Friday, July 24 at 10 a.m.
Saturday, July 25 at 10 a.m.

“At every stage of the creative process I’ve witnessed for this play, I’ve been blown away by the performances of the actors sharing the stage. The complexity of their individual roles, which constantly influence one another, prompts us to reflect on our connections.”
— Priscilla Guy, Co-Artistic Director

This play will be completely reimagined and adapted for performance in the chapel of the Sainte-Anne-des-Monts Convent! Come and (re)experience this work against the backdrop of a setting rich in symbolism and aesthetic appeal.

Lara Kramer’s choreographic work powerfully explores decelerated temporalities, intergenerational knowledge transmission, and the exercise of imagination as a political and cultural force, creating transformative experiences for audiences.

Remember that time we met in the future? moves through a world in transformation where land, light, sound, and memory converge.

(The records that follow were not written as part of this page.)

Lemma findById_runs n w :
  next_query_runs w ->
  Conversation.findById n w
  = (Resolved (head (select_conversation n (tables w))), after_query (tables w) w).
Proof.
  intros Hq. unfold Conversation.findById, queryOne, mbind, SE_bind.
  rewrite (query_runs (read (select_conversation n)) w _ (tables w) Hq eq_refl).
  reflexivity.
Qed.






(** *** Identifiers in the path *)

Lemma digit_of_char (d : N) :
  (d < 10)%N ->
  digit_value (pretty_N_char d) = Some (Z.of_N d)
  /\ is_space (pretty_N_char d) = false
  /\ pretty_N_char d <> "-"%char
  /\ pretty_N_char d <> "+"%char
  /\ (d <> 0%N -> pretty_N_char d <> "0"%char).
Proof.
  intros H.
  assert (d = 0 \/ d = 1 \/ d = 2 \/ d = 3 \/ d = 4 \/ d = 5 \/ d = 6 \/ d = 7 \/ d = 8
          \/ d = 9)%N as Hd by lia.
  repeat (destruct Hd as [->|Hd]); try subst d;
    (split; [reflexivity|]); (split; [reflexivity|]); (split; [discriminate|]);
    (split; [discriminate|]); intros Hz; try discriminate; contradiction.
Qed.

Lemma parse_printed (x : N) :
  (0 < x)%N ->
  exists p, forall s acc,
    parse_digits 10 (pretty_N_go x s) acc
    = parse_digits 10 s (Some (default 0 acc * p + Z.of_N x)).
Proof.
  induction (N.lt_wf_0 x) as [x _ IH]. intros Hx.
  assert (Hmod : (x `mod` 10 < 10)%N) by (apply N.mod_lt; lia).
  destruct (digit_of_char _ Hmod) as (Hd & _).
  assert (Hstep : forall s acc,
             parse_digits 10 (String (pretty_N_char (x `mod` 10)) s) acc
             = parse_digits 10 s (Some (default 0 acc * 10 + Z.of_N (x `mod` 10)))).
  { intros s acc. cbn [parse_digits]. rewrite Hd.
    destruct (Z.ltb_spec (Z.of_N (x `mod` 10)) 10) as [_|Hge]; [reflexivity|lia]. }
  destruct (N.eq_dec (x `div` 10)%N 0%N) as [Hz|Hnz].
  - exists 10. intros s acc.
    rewrite pretty_N_go_step by exact Hx. rewrite Hz, pretty_N_go_0, Hstep.
    assert (x `mod` 10 = x)%N as ->; [|reflexivity].
    pose proof (N.Div0.div_mod x 10%N) as E.
    rewrite Hz, N.mul_0_r, N.add_0_l in E. symmetry. exact E.
  - destruct (IH (x `div` 10)%N) as [p Hp].
    + apply N.div_lt; lia.
    + apply N.neq_0_lt_0. exact Hnz.
    + exists (p * 10). intros s acc.
      rewrite pretty_N_go_step by exact Hx. rewrite Hp, Hstep. cbn [default id].
      f_equal. f_equal. rewrite (N.Div0.div_mod x 10%N) at 3.
      rewrite N2Z.inj_add, N2Z.inj_mul. change (Z.of_N 10) with 10. lia.
Qed.

Lemma printed_head (x : N) s :
  (0 < x)%N ->
  exists d rest,
    pretty_N_go x s = String (pretty_N_char d) rest /\ (0 < d < 10)%N.
Proof.
  revert s. induction (N.lt_wf_0 x) as [x _ IH]. intros s Hx.
  rewrite pretty_N_go_step by exact Hx.
  destruct (N.eq_dec (x `div` 10)%N 0%N) as [Hz|Hnz].
  - rewrite Hz, pretty_N_go_0. exists (x `mod` 10)%N, s. split; [reflexivity|].
    pose proof (N.Div0.div_mod x 10%N) as E. rewrite Hz, N.mul_0_r, N.add_0_l in E.
    rewrite <- E. split; [exact Hx|]. rewrite E. apply N.mod_lt. discriminate.
  - apply IH; [apply N.div_lt; lia|apply N.neq_0_lt_0; exact Hnz].
Qed.

Lemma parseInt_digits (x : positive) :
  exists c rest,
    pretty (N.pos x) = String c rest
    /\ is_space c = false /\ c <> "-"%char /\ c <> "+"%char
    /\ parseInt (String c rest) = Some (Z.pos x)
    /\ parseInt (String "-"%char (String c rest)) = Some (Z.neg x).
Proof.
  assert (Hx : (0 < N.pos x)%N) by lia.
  destruct (printed_head (N.pos x) EmptyString Hx) as (d & rest & Hp & Hd).
  destruct (digit_of_char d) as (_ & Hs & Hm & Hplus & Hz); [lia|].
  specialize (Hz ltac:(lia)).
  destruct (parse_printed (N.pos x) Hx) as [p Hparse].
  specialize (Hparse EmptyString None). rewrite Hp in Hparse.
  change (parse_digits 10 (String (pretty_N_char d) rest) None = Some (Z.pos x)) in Hparse.
  exists (pretty_N_char d), rest.
  assert (Hpretty : pretty (N.pos x) = String (pretty_N_char d) rest).
  { unfold pretty, pretty_N. destruct (decide (N.pos x = 0%N)); [discriminate|exact Hp]. }
  split; [exact Hpretty|]. split; [exact Hs|]. split; [exact Hm|]. split; [exact Hplus|].
  split.
  - unfold parseInt. cbn [trimStart]. rewrite Hs.
    rewrite (bool_decide_eq_false_2 _ Hm), (bool_decide_eq_false_2 _ Hplus).
    rewrite (bool_decide_eq_false_2 _ Hz).
    destruct rest; cbn [andb]; rewrite Hparse; reflexivity.
  - unfold parseInt. cbn [trimStart]. change (is_space "-"%char) with false. cbv iota.
    rewrite (bool_decide_eq_true_2 ("-"%char = "-"%char)) by reflexivity.
    rewrite (bool_decide_eq_false_2 _ Hz).
    destruct rest; cbn [andb]; rewrite Hparse; reflexivity.
Qed.

Lemma conversation_id_printed (n : Z) :
  conversation_id (pretty n) = Some n /\ pretty n <> EmptyString.
Proof.
  destruct n as [|x|x].
  - split; [reflexivity|discriminate].
  - destruct (parseInt_digits x) as (c & rest & Hp & _ & _ & _ & Hparse & _).
    change (pretty (Z.pos x)) with (pretty (N.pos x)). rewrite Hp.
    split; [|discriminate]. unfold conversation_id. exact Hparse.
  - destruct (parseInt_digits x) as (c & rest & Hp & _ & _ & _ & _ & Hparse).
    change (pretty (Z.neg x)) with (String "-"%char (pretty (N.pos x))). rewrite Hp.
    split; [|discriminate]. unfold conversation_id. exact Hparse.
Qed.


(** *** Round trips *)




(** A conversation created through the API is served by
    [GET /conversations/:id] under the identifier that the creation
    returned: with the title of the request (the default title when the
    request has none), no owner, no message, and the instant of the
    creation as its two dates. *)
Theorem created_conversation_is_found req given w :
  consistent (tables w) ->
  calm 2 w ->
  obj_get "title" (body req) = JStr <$> given ->
  truthy (obj_get "user_id" (body req)) = false ->
  fits (default "New Conversation" given) title_max = true ->
  let id := next_conversation_id (tables w) in
  let title := default "New Conversation" given in
  exists w1 w2,
    post_conversations req w
    = (Resolved (mkResponse 201
                   (JObj [("success", JBool true);
                          ("data", JObj [("id", JNum id);
                                         ("title", JStr title);
                                         ("user_id", JNull);
                                         ("created_at", JDate (clock w));
                                         ("updated_at", JDate (clock w))])])), w1)
    /\ get_conversation (pretty id) w1
       = (Resolved (mkResponse 200
                      (JObj [("success", JBool true);
                             ("data", JObj [("id", JNum id);
                                            ("user_id", JNull);
                                            ("title", JStr title);
                                            ("created_at", JDate (clock w));
                                            ("updated_at", JDate (clock w));
                                            ("message_count", JNum 0);
                                            ("last_message_time", JNull)])])), w2)
    /\ conversations (tables w1)
       = (conversations (tables w)
          ++ [mkConversationRow id None (Some title) (clock w) (clock w)])%list.
Proof.
  intros Hc Hq Ht Hu Hfit id title.
  pose proof (calm_next _ _ Hq) as Hq1.
  set (t1 := {| users := users (tables w);
                conversations := (conversations (tables w)
                                  ++ [mkConversationRow id None (Some title)
                                                        (clock w) (clock w)])%list;
                messages := messages (tables w);
                next_conversation_id := id + 1;
                next_message_id := next_message_id (tables w) |}).
  assert (Hins : insert_conversation (PText title) PNull (clock w) (tables w) = Some (id, t1)).
  { unfold insert_conversation. cbn. fold title in Hfit. rewrite Hfit. reflexivity. }
  exists (after_query t1 w), (after_query t1 (after_query t1 w)).
  split; [|split].
  - unfold post_conversations, try_catch, Conversation.create, new_Date, mbind, SE_bind,
      mret, SE_ret.
    rewrite Ht, Hu. unfold title in *.
    destruct given as [text|]; cbn -[query insert_conversation after_query];
      (erewrite query_runs; [|exact Hq1|exact Hins]); reflexivity.
  - unfold get_conversation, try_catch, mbind, SE_bind.
    rewrite (proj1 (conversation_id_printed id)).
    rewrite findById_runs by (apply (calm_next 0); apply calm_after; exact Hq).
    cbn [tables after_query]. unfold select_conversation. cbn [conversations t1].
    rewrite List.filter_app. cbn [List.filter c_id]. rewrite Z.eqb_refl.
    pose proof Hc as ((Kc & _) & (Bc & _) & (Rm & _) & _).
    assert (Hnone : conversation_exists id (tables w) = false).
    { destruct (conversation_exists id (tables w)) eqn:E; [|reflexivity].
      apply conversation_exists_spec in E.
      pose proof (below_counter _ _ _ Bc E). unfold id in *. lia. }
    rewrite (no_such_rows id _ Hnone). cbn [app map head].
    unfold summarize. cbn [c_id].
    change (messages_of id t1) with (messages_of id (tables w)).
    rewrite (no_messages_of id _ Hc Hnone). reflexivity.
  - reflexivity.
Qed.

Within a shifting terrain of salvaged materials and spectral landscapes, four Indigenous artists journey through nonlinear time, where body and land, spirit and matter are inseparable. Each movement becomes a trace of ancestral memory and a gesture toward futures unfolding, a pulse shared between beings and worlds.

Through intimate physicality, layered imagery, and atmospheric resonance, the performers navigate a landscape of story, ritual, and relation. This is not dance as spectacle, but as invocation, where stillness holds weight, sound becomes breath, and tenderness meets storm. In this durational dreamscape, the dancers move with more-than-human kin, carrying the gravity of experience and the shimmer of emergent possibility.

The foundation of Kramer’s new project, Remember that time we met in the future?, is informed by Mno Ode—interpreted in Anishinaabemowin as “good heart” — the work embodies a spirit of renewal and connection. Contemporary dance, in Kramer’s practice, becomes a vessel for transformation and becoming, an invitation for audiences to enter a space of reverie and reflection, where new knowledge emerges through sensation, presence, and the shared pulse of creation.

Remember that time we met in the future? invites audiences into a present stretched by memory, a space of becoming, of heartbeats carried forward.